Is it normal to want to chew your own hamstrings off after radiation sessions to blast away a tumour on your L-1 vertebrae? Asking for a friend, mind you.
I kid. Largely. We're four sessions into our set of 10 designed do away with the cancer that's taken refuge in my back. The first three days featured about a two-hour stretch afterwards where it did feel like hamstrings were seizing up. I took some Advil before today's treatment and we're doing better with that.
I decline comment on the number of Advil I took. Yes, even to you mother.
I spoke with a radiation techie who felt that the pain was tied to swelling in my lower back from the radiation.
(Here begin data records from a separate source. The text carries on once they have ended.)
Lemma same_gd_ibm img img' b : same_gd fs img img' -> is_ibm fs img' b <-> is_ibm fs img b.
Proof. intros H. unfold is_ibm. split; intros (g & Hg & ->); exists g; (split; [done|]); rewrite H; auto. Qed.

Lemma same_gd_itab img img' b : same_gd fs img img' -> is_itab fs img' b <-> is_itab fs img b.
Proof.
  intros H. unfold is_itab. split; intros (g & Hg & Hb); exists g; (split; [done|]); rewrite H in *; auto.
Qed.

Lemma same_gd_sys img img' b : same_gd fs img img' -> sys fs img' b <-> sys fs img b.
Proof. intros H. unfold sys. by rewrite same_gd_bbm, same_gd_ibm, same_gd_itab. Qed.

(** A layout stays one when no bit is cleared. *)
Lemma layout_mono img img' : layout fs img -> same_gd fs img img' ->
  (forall b, in_vol fs b -> used fs img b = true -> used fs img' b = true) -> layout fs img'.
Proof.
  intros L S U. split.
  - intros g Hg. rewrite S by auto. by apply L.
  - intros g g' Hg Hg'. rewrite !S by auto. by apply L.
  - intros g Hg. rewrite S by auto. by apply L.
  - intros b. rewrite same_gd_ibm, same_gd_bbm by done. apply L.
  - intros g Hg. rewrite S by auto. by apply L.
  - intros b. rewrite same_gd_itab, same_gd_ibm, same_gd_bbm by done. apply L.
  - intros g g' b Hg Hg'. rewrite !S by auto. by apply L.
  - intros b Hs Hv. apply U; [done|]. rewrite same_gd_sys in Hs by done. by apply L.
Qed.

(** [img'] is [img] with the blocks [new], free before, now in use. *)
Record grown (img : mem) (new : list Z) (img' : mem) : Prop := {
  gr_lay : layout fs img';
  gr_gd : same_gd fs img img';
  gr_nodup : NoDup new;
  gr_free b : b ∈ new -> in_vol fs b /\ used fs img b = false;
  gr_used b : in_vol fs b -> used fs img' b = used fs img b || bool_decide (b ∈ new)
}.

(** Past the descriptors, only the block bitmaps and the blocks in [W] changed. *)
Definition frame (img img' : mem) (W : Z -> Prop) : Prop :=
  forall b, last_gdt fs < b -> ~ is_bbm fs img b -> ~ W b -> untouched img img' b.

Lemma grown_refl img : layout fs img -> grown img [] img.
Proof.
  clear Vol. intros L. split; [done|done|constructor|by intros b ?%not_elem_of_nil|]. intros b _. by rewrite orb_false_r.
Qed.

Lemma grown_trans i1 n1 i2 n2 i3 : grown i1 n1 i2 -> grown i2 n2 i3 -> grown i1 (n1 ++ n2) i3.
Proof.
  clear Vol. intros G1 G2. split.
  - apply G2.
  - eapply same_gd_trans; [apply G1|apply G2].
  - apply NoDup_app. split_and!; [apply G1| |apply G2]. intros b H1 H2.
    destruct (gr_free _ _ _ G2 b H2) as [V U]. rewrite (gr_used _ _ _ G1) in U by done.
    rewrite (bool_decide_eq_true_2 (b ∈ n1)) in U by done. by rewrite orb_true_r in U.
  - intros b [Hb|Hb]%elem_of_app; [by apply G1|]. destruct (gr_free _ _ _ G2 b Hb) as [V U]. split; [done|].
    rewrite (gr_used _ _ _ G1) in U by done. by apply orb_false_iff in U as [-> _].
  - intros b V. rewrite (gr_used _ _ _ G2), (gr_used _ _ _ G1) by done. rewrite <- orb_assoc. f_equal.
    rewrite <- bool_decide_or. apply bool_decide_ext. set_solver.
Qed.

Lemma frame_trans i1 i2 i3 W1 W2 : same_gd fs i1 i2 -> frame i1 i2 W1 -> frame i2 i3 W2 -> frame i1 i3 (fun b => W1 b \/ W2 b).
Proof.
  intros S F1 F2 b Hb Hm Hw. eapply untouched_trans; [apply F1; tauto|]. apply F2; [done| |tauto].
  by rewrite same_gd_bbm.
Qed.

Lemma frame_mono img img' (W W' : Z -> Prop) : (forall b, W b -> W' b) -> frame img img' W -> frame img img' W'.
Proof. intros H F b Hb Hm Hw. apply F; auto. Qed.

(** What alloc_block does when it returns the block [b]. *)
Definition allocated (img : mem) (b : Z) (img' : mem) : Prop :=
  grown img [b] img' /\ frame img img' (eq b) /\ (forall x, in_blk fs b x -> img' x = 0).

Definition full (img : mem) : Prop := forall b, in_vol fs b -> used fs img b = true.

Lemma free_not_sys img b : layout fs img -> in_vol fs b -> used fs img b = false -> ~ sys fs img b.
Proof. intros L V U S. pose proof (lay_used _ _ L b S V). congruence. Qed.

(** The image after a bit was set, the block zeroed and the counters stepped. *)
Lemma alloc_effect img g k img' : layout fs img -> group_ok fs g -> 0 <= k < group_limit fs g ->
  dbit img (gd32 fs img g 0) k = false ->
  (forall x, ~ counts g 12 12 x -> img' x = zero_img (set_bit img (gd32 fs img g 0) k) (group_base fs g + k) x) ->
  allocated img (group_base fs g + k) img'.
Proof.
  intros L Hg Hk Hd Hi. set (bmp := gd32 fs img g 0) in *. destruct (coords_block g k Hg Hk) as (V & Cg & Cb & _).
  set (b := group_base fs g + k) in *.
  assert (Hu : used fs img b = false) by (by rewrite used_dbit, Cg, Cb).
  pose proof (free_not_sys img b L V Hu) as Ns. destruct (lay_bbm _ _ L g Hg) as [M1 M2]. fold bmp in M1, M2.
  destruct (group_extent g Hg) as (_ & _ & _ & Hlim).
  assert (Hbl : last_gdt fs < b) by (unfold sys in Ns; lia).
  assert (Hbb : b <> bmp). { intros ->. apply Ns. right. left. by exists g. }
  assert (Hk8 : 0 <= k / 8 < bs) by (split; [apply Z.div_pos; lia|apply Z.div_lt_upper_bound; lia]).
  (* outside the bitmap block, the new block and the counters *)
  assert (Out : forall x, ~ counts g 12 12 x -> ~ in_blk fs b x -> x <> bmp * bs + k / 8 -> img' x = img x).
  { intros x X1 X2 X3. rewrite Hi, zero_img_out by done. apply bit_img_out; [lia|done]. }
  assert (Sg : same_gd fs img img').
  { intros h off Hh Ho. apply gd32_ext; [done|lia|]. intros x Hx.
    assert (Hx32 : gdt_block fs * bs + h * 32 <= x < gdt_block fs * bs + h * 32 + 32) by lia. apply Out.
    - intros [C|C]; [|pose proof super_bytes; destruct Hh; lia].
      destruct (decide (h = g)) as [->|]; [lia|]. destruct Hh, Hg. lia.
    - by apply (gd_bytes h x).
    - intros ->. apply (gd_bytes h _ Hh Hx32 bmp); [done|]. unfold in_blk. lia. }
  assert (Bit : forall b', in_vol fs b' -> used fs img' b' = used fs img b' || bool_decide (b' ∈ [b])).
  { intros b' V'. rewrite !used_dbit. destruct (block_coords b' V') as (Hg' & Hb' & Eb').
    rewrite Sg by auto. set (bmp' := gd32 fs img (grp b') 0). pose proof (bit_range b').
    destruct (lay_bbm _ _ L _ Hg') as [M1' M2']. fold bmp' in M1', M2'.
    assert (bit b' / 8 < bs) by (apply Z.div_lt_upper_bound; lia). pose proof (Z.div_pos (bit b') 8 ltac:(lia) ltac:(lia)).
    transitivity (dbit (set_bit img bmp k) bmp' (bit b')).
    { unfold dbit. f_equal. apply ld_ext. intros x Hx.
      assert (Hin : in_blk fs bmp' x) by (unfold in_blk; lia).
      rewrite Hi, zero_img_out; [done| |by eapply counts_before; try exact Hin; try lia].
      intros Hxb. pose proof (in_blk_inj _ _ _ Hin Hxb) as E. apply Ns. rewrite <- E. right. left. by exists (grp b'). }
    rewrite dbit_set by lia. destruct (decide _) as [[E1 E2]|N].
    - assert (grp b' = g) as Eg by (apply (lay_bbm_inj _ _ L); done).
      rewrite bool_decide_eq_true_2, orb_true_r; [done|]. rewrite <- Eb', Eg, E2. set_solver.
    - rewrite bool_decide_eq_false_2, orb_false_r; [done|]. intros ->%list_elem_of_singleton. apply N.
      unfold bmp', bmp. by rewrite Cg, Cb. }
  split_and!; [split| |].
  - eapply layout_mono; [done|done|]. intros b' V' U'. rewrite Bit by done. by rewrite U'.
  - done.
  - apply NoDup_singleton.
  - intros b' ->%list_elem_of_singleton. done.
  - done.
  - intros b' H1 H2 H3 x Hx. apply Out.
    + by eapply counts_before; try exact Hx; try lia.
    + intros Hx'. apply H3. by eapply in_blk_inj.
    + intros ->. apply H2. exists g. split; [done|]. apply (in_blk_inj _ _ _ Hx). unfold in_blk. fold bmp. lia.
  - intros x Hx. rewrite Hi by (by eapply counts_before; try exact Hx; try lia). by apply zero_img_in.
Qed.

Lemma eval_alloc_block img : layout fs img ->
  (eval 1 (alloc_block fs) img 0 img /\ full img) \/
  exists b img', eval 1 (alloc_block fs) img b img' /\ allocated img b img'.
Proof.
  intros L.
  enough (H : forall n g, 0 <= g -> g + Z.of_nat n = group_count fs ->
    (eval 1 (alloc_block_from n fs g) img 0 img /\ forall b, in_vol fs b -> g <= grp b -> used fs img b = true) \/
    exists b img', eval 1 (alloc_block_from n fs g) img b img' /\ allocated img b img').
  { destruct group_count_bound as (B1 & _). destruct (H (Z.to_nat (group_count fs)) 0) as [[E F]|(b & img' & E & A)]; [lia..| |].
    - left. split; [done|]. intros b V. apply F; [done|]. by destruct (block_coords b V) as ([? _] & _).
    - right. by exists b, img'. }
  intros n. induction n as [|n IH]; intros g Hg Hn; cbn [alloc_block_from].
  { left. split; [apply eval_ret|]. intros b V Hb. destruct (block_coords b V) as ([? ?] & _). lia. }
  assert (Gg : group_ok fs g) by (split; lia). destruct (lay_bbm _ _ L g Gg) as [M1 M2].
  destruct (group_extent g Gg) as (E1 & E2 & E3 & E4). pose proof last_gdt_first. destruct (v_first _ _ Vol) as [F1 F2].
  set (bmp := gd32 fs img g 0) in *.
  assert (Hne : (bmp =? 0) = false) by lia.
  pose proof (eval_gd_read32 g 0 img Gg ltac:(lia)) as Eg. fold bmp in Eg.
  destruct (eval_bitmap_alloc bmp (group_limit fs g) img) as [[E F]|(k & Hk & Hd & E)]; [lia..| |].
  - destruct (IH (g + 1)) as [[E' F']|(b & img' & E' & A)]; [lia..| |].
    + left. split.
      * eapply eval_bind; [exact Eg|]. rewrite Hne. eapply eval_bind; [exact E|]. done.
      * intros b V Hb. destruct (decide (grp b = g)) as [Eq|]; [|apply F'; [done|lia]].
        rewrite used_dbit, Eq. apply F. destruct (block_coords b V) as (_ & ? & _). by rewrite <- Eq.
    + right. exists b, img'. split; [|done].
      eapply eval_bind; [exact Eg|]. rewrite Hne. eapply eval_bind; [exact E|]. done.
  - right. destruct (coords_block g k Gg Hk) as (V & Cg & Cb & Cu).
    destruct (eval_adj g 12 12 false (zero_img (set_bit img bmp k) (group_base fs g + k)) Gg) as (img' & Ea & Ha); [lia..|].
    exists (group_base fs g + k), img'. split.
    + eapply eval_bind; [exact Eg|]. rewrite Hne. eapply eval_bind; [exact E|].
      replace (k <? 0) with false by lia. cbv zeta. rewrite Cu.
      eapply eval_bind; [apply eval_zero_block, V|]. eapply eval_bind; [exact Ea|]. apply eval_ret.
    + by apply alloc_effect.
Qed.
End Volume.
He said to monitor it, and report it of course if it began to get worse. It seem to set off any major alarm bells for him.
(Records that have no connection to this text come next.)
Lemma eval_grow_dir vi ls pg ino ftype name img : layout fs img -> dir_ok img vi ls -> entry_ok ino ftype name ->
  len ls * bs + 2 * bs < 2 ^ 32 ->
  exists rc vi1 new img', eval 3 (grow_dir fs vi pg ino ftype name) img (rc, vi1) img' /\
    grown fs img new img' /\ frame fs img img' (fun b => b ∈ fblocks fs img vi \/ b ∈ new) /\ remap vi vi1 /\
    (0 <= vi_blocks512 vi < 2 ^ 32 -> 0 <= vi_blocks512 vi1 < 2 ^ 32) /\
    ((rc = 0 /\ dir_ok img' (with_vi_size (vi_size vi1 + bs) vi1) (ls ++ [[Dent ino bs ftype name]])) \/
     (rc = - ENOSPC /\ full fs img' /\ dir_ok img' vi1 ls)).
Proof.
  intros L D Ok Hmax. pose proof (bs_bound fs NS Vol) as B. pose proof (len_nonneg ls) as Hl0.
  assert (H0 : fmap fs img vi (len ls) = 0) by (by apply D).
  assert (Hreg : region fs (len ls) <> None).
  { rewrite <- (Z.div_mul (len ls) bs) by lia. apply (region_some fs NS Vol). nia. }
  destruct (eval_alloc_file_block fs NS junk Vol vi (len ls) img L (dk_own _ _ _ D) Hl0 Hreg H0) as (d & vi1 & new & img1 & E & F).
  assert (Fr1 : frame fs img img1 (fun b => b ∈ fblocks fs img vi \/ b ∈ new)).
  { eapply frame_mono; [|apply F]. cbn beta. intros b [?|?]; [left; by apply finner_sub|by right]. }
  unfold grow_dir. rewrite (dir_blocks_len _ _ _ D). destruct (decide (d = 0)) as [->|Hd].
  - exists (- ENOSPC), vi1, new, img1. split_and!; [|apply F|done|apply F|apply F|right].
    { eapply eval_bind; [exact E|]. apply eval_ret. }
    destruct (fi_remap _ _ _ _ _ _ _ _ F) as [_ Er]. split_and!; [done|by apply F|]. split.
    + by eapply (filled_own fs); [|apply D|].
    + rewrite Er. apply D.
    + apply D.
    + by apply (filled_dir img vi ls (len ls) 0 vi1 new img1).
    + intros j Hj. rewrite (fi_map _ _ _ _ _ _ _ _ F) by lia. rewrite decide_False by lia. by apply D.
  - destruct (grown_new_data fs _ _ _ d L (fi_grown _ _ _ _ _ _ _ _ F)) as ((V1 & V2) & _ & Ns); [by apply F|].
    set (m' := put_dirent (mfill pg 0 bs 0) 0 ino bs ftype name). destruct (eo_len _ _ _ Ok). unfold PAGE in B.
    exists 0, vi1, new, (mblit img1 (d * bs) m' 0 bs). split_and!; [| | |apply F|apply F|left; split; [done|]].
    + eapply eval_bind; [exact E|]. cbn beta iota. replace (d =? 0) with false by lia. eapply eval_bind; [apply eval_clear; unfold PAGE; lia|].
      rewrite (u16_small bs) by lia. eapply eval_bind; [apply eval_wr_dirent; unfold PAGE; lia|].
      eapply eval_bind; [by apply (eval_bwrite fs NS junk Vol)|]. apply eval_ret.
    + rewrite <- (app_nil_r new). eapply grown_trans; [apply F|]. apply (blit_grown fs NS Vol); [apply F|done].
    + eapply frame_mono; [|eapply (frame_trans fs img img1); [apply F|exact Fr1|apply (blit_frame fs NS Vol)]].
      cbn beta. intros b [?|<-]; [done|]. right. by apply F.
    + by eapply dir_grown; [..|apply new_block_chain].
Qed.

(** ** The whole operation *)

(** What the search for room and the new block did: the records, the inode and
    whether the inode is to be written. *)
Definition added (img1 : mem) (vi : ext2_vinfo) (ls : list (list dent)) (ino ftype : Z) (name : list Z)
    (r : Z + Z * ext2_vinfo) : Prop :=
  match r with
  | inl rc => rc = 0 /\ exists ls', insert_blocks ino ftype name ls = Some ls' /\ dir_ok img1 vi ls'
  | inr (rc, vi1) => remap vi vi1 /\ (0 <= vi_blocks512 vi < 2 ^ 32 -> 0 <= vi_blocks512 vi1 < 2 ^ 32) /\
      ((rc = 0 /\ dir_ok img1 (with_vi_size (vi_size vi1 + bs) vi1) (ls ++ [[Dent ino bs ftype name]])) \/
       (rc = - ENOSPC /\ full fs img1 /\ dir_ok img1 vi1 ls))
  end.

Lemma eval_add_page vi ls ino ftype name img : layout fs img -> dir_ok img vi ls -> entry_ok ino ftype name ->
  len ls * bs + 2 * bs < 2 ^ 32 ->
  exists r new img1, eval 4 (with_page (inl (- ENOMEM)) (fun blk =>
      r ← add_in_blocks (Z.to_nat (dir_blocks fs vi)) fs vi blk ino ftype name 0;
      match r with
      | Some rc => mret (inl rc)
      | None => '(rc, vi) ← grow_dir fs vi blk ino ftype name; mret (inr (rc, vi))
      end)) img r img1 /\
    grown fs img new img1 /\ frame fs img img1 (fun b => b ∈ fblocks fs img vi \/ b ∈ new) /\ added img1 vi ls ino ftype name r.
Proof.
  intros L D Ok Hmax. rewrite (dir_blocks_len _ _ _ D). pose proof (eval_add_in_blocks vi ls ino ftype name img L D Ok 0 (length ls) junk eq_refl) as A.
  assert (En : Z.to_nat (len ls) = length ls) by (unfold len; lia). rewrite En.
  change (drop 0 ls) with ls in A. destruct (insert_blocks ino ftype name ls) as [ls'|] eqn:Ei.
  - destruct A as (img1 & E & L' & D' & G & Fr). exists (inl 0), [], img1. split_and!; [|done| |].
    + apply (eval_page 3); [lia|]. eapply eval_bind; [exact E|]. apply eval_ret.
    + eapply frame_mono; [|exact Fr]. cbn beta. auto.
    + split; [done|]. by exists ls'.
  - destruct (eval_grow_dir vi ls junk ino ftype name img L D Ok Hmax) as (rc & vi1 & new & img1 & E & G & Fr & Rm & Bl & R).
    exists (inr (rc, vi1)), new, img1. split_and!; [|done|done|by split_and!].
    apply (eval_page 3); [lia|]. eapply eval_bind; [exact A|]. cbn beta iota. eapply eval_bind; [exact E|]. apply eval_ret.
Qed.

Definition dir_at (s : est) (vn : Z) (vi : ext2_vinfo) : Prop :=
  file_at s vn fs vi /\ exists v, e_vns s !! vn = Some v /\ is_type VNODE_DIR v = true.

Lemma dir_at_image s vn vi img : dir_at s vn vi -> dir_at (set_image img s) vn vi.
Proof. intros [[] ]. by repeat split. Qed.

Lemma dir_walk_found s vn vi img ls w : dir_at s vn vi -> quiet NS junk 4 img s -> dir_ok img vi ls ->
  dir_walk vn (Some w) 0 0 false s = Some (hit_of (found w (List.concat ls)), s).
Proof.
  intros [[(v & Hv & Hp & Hvi) Hfs Hself] (v' & Hv' & Ht)] Q D. rewrite Hv in Hv'. injection Hv' as <-.
  unfold dir_walk. rewrite (obj_some e_vns vn v) by done. rewrite Ht. replace (v_priv v =? 0) with false by lia. cbn [orb negb].
  rewrite (obj_some e_vis _ vi) by done. rewrite (obj_some e_fss _ fs) by done. rewrite (dir_blocks_len _ _ _ D).
  assert (En : Z.to_nat (len ls) = length ls) by (unfold len; lia). rewrite En.
  assert (E : eval (3 + 1) (with_page None (fun blk => walk_blocks (length ls) fs vi blk (Some w) 0 0 false 0 0)) img
    (hit_of (found w (List.concat ls))) img).
  { apply eval_page; [lia|]. by apply (eval_walk_blocks vi ls w img D 0). }
  rewrite (E _ Q). by rewrite (set_image_same 4 _ _ Q).
Qed.

(** The directory's inode written back. *)
Lemma inode_img_dir img vi ls u : layout fs img -> ino_ok fs (vi_ino vi) -> slots vi -> dir_ok img u ls ->
  dir_ok (inode_img fs junk img vi) u ls.
Proof.
  intros L Hi Hs D. destruct (inode_img_layout fs NS junk Vol img vi L Hi Hs) as (Sg & _ & U).
  apply (dir_untouched img); [done|]. intros b Hb. destruct (of_data _ _ _ (dk_own _ _ _ D) b Hb) as (V & Ub & N). split.
  - apply (inode_img_block fs NS junk Vol); [done..|]. intros H. apply N. right. right. by right.
  - split_and!; [done|by rewrite U|]. by rewrite (same_gd_sys fs _ _ b Sg).
Qed.

Lemma grown_other img vi new img1 u : grown fs img new img1 -> frame fs img img1 (fun b => b ∈ fblocks fs img vi \/ b ∈ new) ->
  own_file fs img u -> (forall b, b ∈ fblocks fs img u -> b ∉ fblocks fs img vi) ->
  forall b, b ∈ fblocks fs img u -> untouched fs img img1 b /\ data_blk fs img1 b.
Proof.
  intros G Fr Ou Hd b Hb. pose proof (of_data _ _ _ Ou b Hb) as Db. split; [|by eapply (grown_data fs)].
  eapply frame_data; [exact Fr|done|]. intros [Hin|Hin]; [by apply (Hd b)|]. by eapply (new_not_owned fs img u).
Qed.

(** The results of dir_add_entry: the entry is there, or the disk is full. *)
Definition add_end (img' : mem) (ls ls' : list (list dent)) (ino ftype : Z) (name : list Z) (r : Z) : Prop :=
  (r = 0 /\ forall w, found w (List.concat ls') = if decide (w = name) then Some (ino, ftype) else found w (List.concat ls)) \/
  (r = - ENOSPC /\ full fs img' /\ ls' = ls).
Other than that, we're muddling along nicely. Sessions take about eight minutes from start to finish. It's about the same as when we had by the end of our 20-session turn for the original tumour in the T-2 in 2010.
The top photo is the current master blaster. The second photo is the version that dealt with the tumour 13 years ago.
You get a on table and this new machine circles around you. Does the full lap. I'm not sure if it takes a break on my lap for lunch. Stop that. That's mean.
The first machine brought you up on a table and just blasted away from one position, if I remember correctly.
I worked the first three days of this little episode but my plan is to take a few days off and rest up.We'll see what happens next. The newspaper has been understanding, as always.
I felt well enough today to have lunch with Vancouver Canucks ratio play-by-play broadcaster Brendan Batchelor. (This shameless name drop brought to you by me being friends with Bif Naked.)
We get the weekend off from treatment and Monday, too, since B.C. Cancer counts that as its holiday for staff. I see a radiologist next week as well as getting blasted, so we'll have some more info then.
We do have a PET scan booked for January already. The hope has been that the 10-radiation sessions will be done with this bout with cancer. It took us six months in hospital and eight operations to get through Round 1 in 2010-11, and a stem cell transplant to get through Round 2 in 2017, so two-plus weeks seems mighty simple, if that's what it winds up being.